(** * Wordle+ : validation, storage, deep links, scoring, statistics

    A shallow embedding of the parts of the Wordle+ sources that the
    specification talks about, and the properties proved of them.

    - [Validation], [Validation2]  embed [src/validation.ts]
    - [LocalStorage], [LocalStorage2] embed [src/localStorage.ts]
    - [App], [Startup] embed the script of [App.svelte]
    - [Analytics]   embeds [src/analytics.ts]
    - [MonitoringConfig] embeds the analytics section of
      [src/monitoringConfig.ts]
    - [Scorer], [Game], [Statistics] follow the specification for the
      game logic of [utils.ts], which is not among the sources.

    The first half of the file holds the definitions, the second half
    the lemmas and theorems. *)

From Stdlib Require Import PrimFloat Ascii String ZArith QArith Qround.
From Stdlib Require FloatAxioms FloatOps SpecFloat Uint63.
From stdpp Require Import gmap strings list gmultiset pretty.
(** [startExamSession(config, fileData)]. *)
Definition startExamSession (config : ExamConfig) (fileData : option FileData)
  : M State (string * string) :=
  res <- callAI "Start Exam"
      (fun model =>
         session <- onWorld (chats_create model (examChatConfig config)) ;;
         _ <- assign (set_examSession session) ;;
         _ <- assign (set_examModelUsed model) ;;
         result <- onWorld (sendMessage session (firstExamMessage config fileData)) ;;
         ret (orDefault (text result) "Ready."))
      MODEL_FAST None ;;
  ret (output res, model res).

(** [sendExamMessage(text)]. *)
Definition sendExamMessage (message : string) : M State Turn :=
  fun st =>
    match examSession (fst st) with
    | None => (Throw (Error "Exam not started"), st)
    | Some session =>
        (result <- onWorld (sendMessage session [Text message []]) ;;
         fun st' =>
           (Return (mkTurn (orDefault (text result) "")
                      (sourcesOrUndefined (collectSources result))
                      (examModelUsed (fst st'))), st')) st
    end.

(** What a turn answers when the session has returned [result], and what
    [send] does once it holds a session. *)
Definition turnOf (result : GenerateContentResponse) (modelUsed : string) : Turn :=
  mkTurn (orDefault (text result) "") (sourcesOrUndefined (collectSources result)) modelUsed.

Definition forwarded (session : Chat) (message : string) (modelUsed : string) (st : State)
  : outcome Turn * State :=
  let sent := sendMessage session [Text message []] (snd st) in
  (match fst sent with
   | Return result => Return (turnOf result modelUsed)
   | Throw e => Throw e
   end, (fst st, snd sent)).
(** [str(set_of_names)]. *)
Definition py_str_set (l : list string) : string :=
  match l with
  | [] => "set()"
  | _ => "{" +:+ py_join ", " (py_repr <$> l) +:+ "}"
  end.

(** ** [range] and [min] *)

Definition py_range (n : Z) : list Z := seqZ 0 n.

Definition py_min (l : list Z) : Result Z :=
  match l with
  | [] => Raise (ValueError "min() arg is an empty sequence")
  | x :: l' => Ok (foldr Z.min x l')
  end.

Lemma size_list_to_set_le (l : list Z) :
  (size (list_to_set l : gset Z) ≤ length l)%nat.
Proof.
  induction l as [|x l IH].
  - rewrite list_to_set_nil, size_empty. simpl. lia.
  - rewrite list_to_set_cons, size_union_alt, size_singleton. simpl.
    pose proof (subseteq_size (list_to_set l ∖ {[x]}) (list_to_set l : gset Z)) as Hle.
    assert (size (list_to_set l ∖ {[x]} : gset Z) ≤ size (list_to_set l : gset Z))%nat
      by (apply Hle; set_solver).
    lia.
Qed.

Lemma foldr_min_le (x : Z) (l : list Z) :
  foldr Z.min x l ≤ x ∧ Forall (λ y, foldr Z.min x l ≤ y) l.
Proof.
  induction l as [|y l [IH1 IH2]]; simpl.
  - split; [lia | constructor].
  - split; [lia|]. constructor; [lia|].
    eapply Forall_impl; [exact IH2|]. simpl. intros; lia.
Qed.

Lemma foldr_min_elem (x : Z) (l : list Z) : foldr Z.min x l ∈ x :: l.
Proof.
  induction l as [|y l IH]; simpl.
  - left.
  - destruct (Z.min_spec y (foldr Z.min x l)) as [[_ ->]|[_ ->]].
    + right; left.
    + apply elem_of_cons in IH as [->|IH]; [left | right; right; done].
Qed.

Lemma py_min_spec (l : list Z) :
  l ≠ [] → ∃ m, py_min l = Ok m ∧ m ∈ l ∧ ∀ y, y ∈ l → m ≤ y.
Proof.
  destruct l as [|x l]; [done|]. intros _. exists (foldr Z.min x l).
  split; [done|]. split; [apply foldr_min_elem|].
  intros y [->|Hy]%elem_of_cons.
  - apply foldr_min_le.
  - destruct (foldr_min_le x l) as [_ Hall].
    rewrite Forall_forall in Hall. by apply Hall.
Qed.

Lemma append_assoc (a b c : string) : (a +:+ b) +:+ c = a +:+ (b +:+ c).
Proof.
  induction a as [|x a IH]; [done|].
  change (String x ((a +:+ b) +:+ c) = String x (a +:+ b +:+ c)). by rewrite IH.
Qed.

Lemma append_nil_r (a : string) : a +:+ "" = a.
Proof.
  induction a as [|x a IH]; [done|].
  change (String x (a +:+ "") = String x a). by rewrite IH.
Qed.

Lemma ascii_lower_upper (c : ascii) : ascii_lower (ascii_upper c) = ascii_lower c.
Proof. by destruct c as [[] [] [] [] [] [] [] []]. Qed.

Lemma lower_upper (s : string) : lower (upper s) = lower s.
Proof.
  induction s as [|c s IH]; simpl; [done|].
  by rewrite ascii_lower_upper, IH.
Qed.

(** Every name of a list is spelled out in the rendering of the list. *)
Lemma py_join_mentions (sep x : string) (l : list string) :
  x ∈ l → ∃ pre post, py_join sep l = pre +:+ x +:+ post.
Proof.
  induction l as [|y l IH]; [by intros ?%elem_of_nil|].
  intros [->|Hx]%elem_of_cons.
  - destruct l as [|z l].
    + exists "", "". by rewrite append_nil_r.
    + exists "", (sep +:+ py_join sep (z :: l)). done.
  - destruct (IH Hx) as (pre & post & E). destruct l as [|z l]; [by apply elem_of_nil in Hx|].
    exists (y +:+ sep +:+ pre), post.
    change (py_join sep (y :: z :: l)) with (y +:+ sep +:+ py_join sep (z :: l)).
    by rewrite E, !append_assoc.
Qed.

Lemma py_str_list_mentions (x : string) (l : list string) :
  x ∈ l → ∃ pre post, py_str_list l = pre +:+ py_repr x +:+ post.
Proof.
  intros Hx. destruct (py_join_mentions ", " (py_repr x) (py_repr <$> l))
    as (pre & post & E).
  { apply list_elem_of_fmap. by exists x. }
  exists ("[" +:+ pre), (post +:+ "]"). unfold py_str_list.
  by rewrite E, !append_assoc.
Qed.

(** ** Collaborators

    Everything below is parameterised by the modules the data layer imports
    but does not define. *)

Section DataLayer.

(** Opaque Python objects (unit specifications, descriptions, ...). *)
Context {PyObj : Type}.

(** Scalars of a term-parameter vector and NumPy's [np.allclose] on two
    vectors; the first argument is the stored vector, the second the new
    one, as at the two call sites. It raises ([ValueError]) when the two
    shapes do not broadcast. *)
Context {V : Type} (allclose : list V → list V → Result bool).

(** Keys of the unique-value index of an atom property: what
    [df.groupby(cols)] yields as [gb_idx]. *)
Context {K : Type} `{Countable K}.

(** pandas tables, and the backend of [filelayer] that keeps them. *)
Context {DataFrame Store : Type}.

(** A functional form is a dict with string keys
    ("form", "parameters", "units", "description"). *)
Definition Form : Type := gmap string PyObj.

(** [term_parameters : {list, tuple, dict}]. *)
Inductive term_params : Type :=
  | TPList (l : list V)
  | TPDict (d : PyDict.t string V).

(** [metadata.sanitize_term_order_name], [metadata.get_term_metadata(order,
    "forms", name)], [metadata.validate_functional_form_dict] and
    [metadata.validate_term_dict]. *)
Context (sanitize_term_order_name : py_order → Result py_order)
        (get_term_metadata_forms : py_order → string → Result Form)
        (validate_functional_form_dict : string → Form → Result bool)
        (validate_term_dict : string → Form → term_params → Result (list V)).

(** ** The state of a [DataLayer] object *)

(** [self._atom_metadata[property_name]]. *)
Record param_dict : Type := mk_param_dict {
  counter : Z;
  uvals : gmap K Z;
  inv_uvals : gmap Z K
}.

(** A stored term: [params] after [params.insert(0, term_name)]; the first
    component is [v[0]], the second is [v[1:]]. *)
Definition term_entry : Type := string * list V.

Record DataLayer : Type := mk_DataLayer {
  store : Store;
  _functional_forms : gmap Z (gmap string Form);
  _terms : gmap Z (PyDict.t Z term_entry);
  _atom_metadata : gmap string param_dict
}.

Definition set_store (s : Store) (dl : DataLayer) : DataLayer :=
  mk_DataLayer s (_functional_forms dl) (_terms dl) (_atom_metadata dl).
Definition set_functional_forms (f : gmap Z (gmap string Form)) (dl : DataLayer) : DataLayer :=
  mk_DataLayer (store dl) f (_terms dl) (_atom_metadata dl).
Definition set_terms (t : gmap Z (PyDict.t Z term_entry)) (dl : DataLayer) : DataLayer :=
  mk_DataLayer (store dl) (_functional_forms dl) t (_atom_metadata dl).
Definition set_atom_metadata (a : gmap string param_dict) (dl : DataLayer) : DataLayer :=
  mk_DataLayer (store dl) (_functional_forms dl) (_terms dl) a.

(** [__init__], given the store the backend built. *)
Definition orders : list Z := [2; 3; 4; 5; 6; 7].

Definition init (s : Store) : DataLayer :=
  mk_DataLayer s
    (list_to_map ((λ o, (o, ∅)) <$> orders))
    (list_to_map ((λ o, (o, [])) <$> orders))
    ∅.

(** ** The method monad *)

Definition M (A : Type) : Type := DataLayer → Result A * DataLayer.

Definition ret {A} (a : A) : M A := λ dl, (Ok a, dl).
Definition raise {A} (e : exn) : M A := λ dl, (Raise e, dl).
Definition bind {A B} (m : M A) (f : A → M B) : M B :=
  λ dl, match m dl with
        | (Ok a, dl') => f a dl'
        | (Raise e, dl') => (Raise e, dl')
        end.
Definition get : M DataLayer := λ dl, (Ok dl, dl).
Definition modify (f : DataLayer → DataLayer) : M () := λ dl, (Ok (), f dl).
(** The outcome of a call that does not touch the object. *)
Definition lift {A} (r : Result A) : M A := λ dl, (r, dl).
(** [if c: raise e]. *)
Definition raise_if (c : bool) (e : exn) : M () :=
  if c then raise e else ret ().
(** [d[k]] for a key-value lookup [o]: Python raises [KeyError(k)]. *)
Definition subscript {A} (o : option A) (key : string) : M A :=
  match o with
  | Some a => ret a
  | None => raise (KeyError key)
  end.

Notation "x ← m ; k" := (bind m (λ x, k))
  (at level 20, m at level 100, k at level 200, only parsing).
Notation "m ;; k" := (bind m (λ _, k))
  (at level 100, k at level 200, right associativity, only parsing).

──────────────────────────────

*Try it:* The exact lines of the material above starting at the one that contains "Definition M (A" and ending at the one that contains "λ dl, match m dl with" are what to retype; leave out everything else.

*Expected output:*
Definition M (A : Type) : Type := DataLayer → Result A * DataLayer.

Definition ret {A} (a : A) : M A := λ dl, (Ok a, dl).
Definition raise {A} (e : exn) : M A := λ dl, (Raise e, dl).
Definition bind {A B} (m : M A) (f : A → M B) : M B :=
  λ dl, match m dl with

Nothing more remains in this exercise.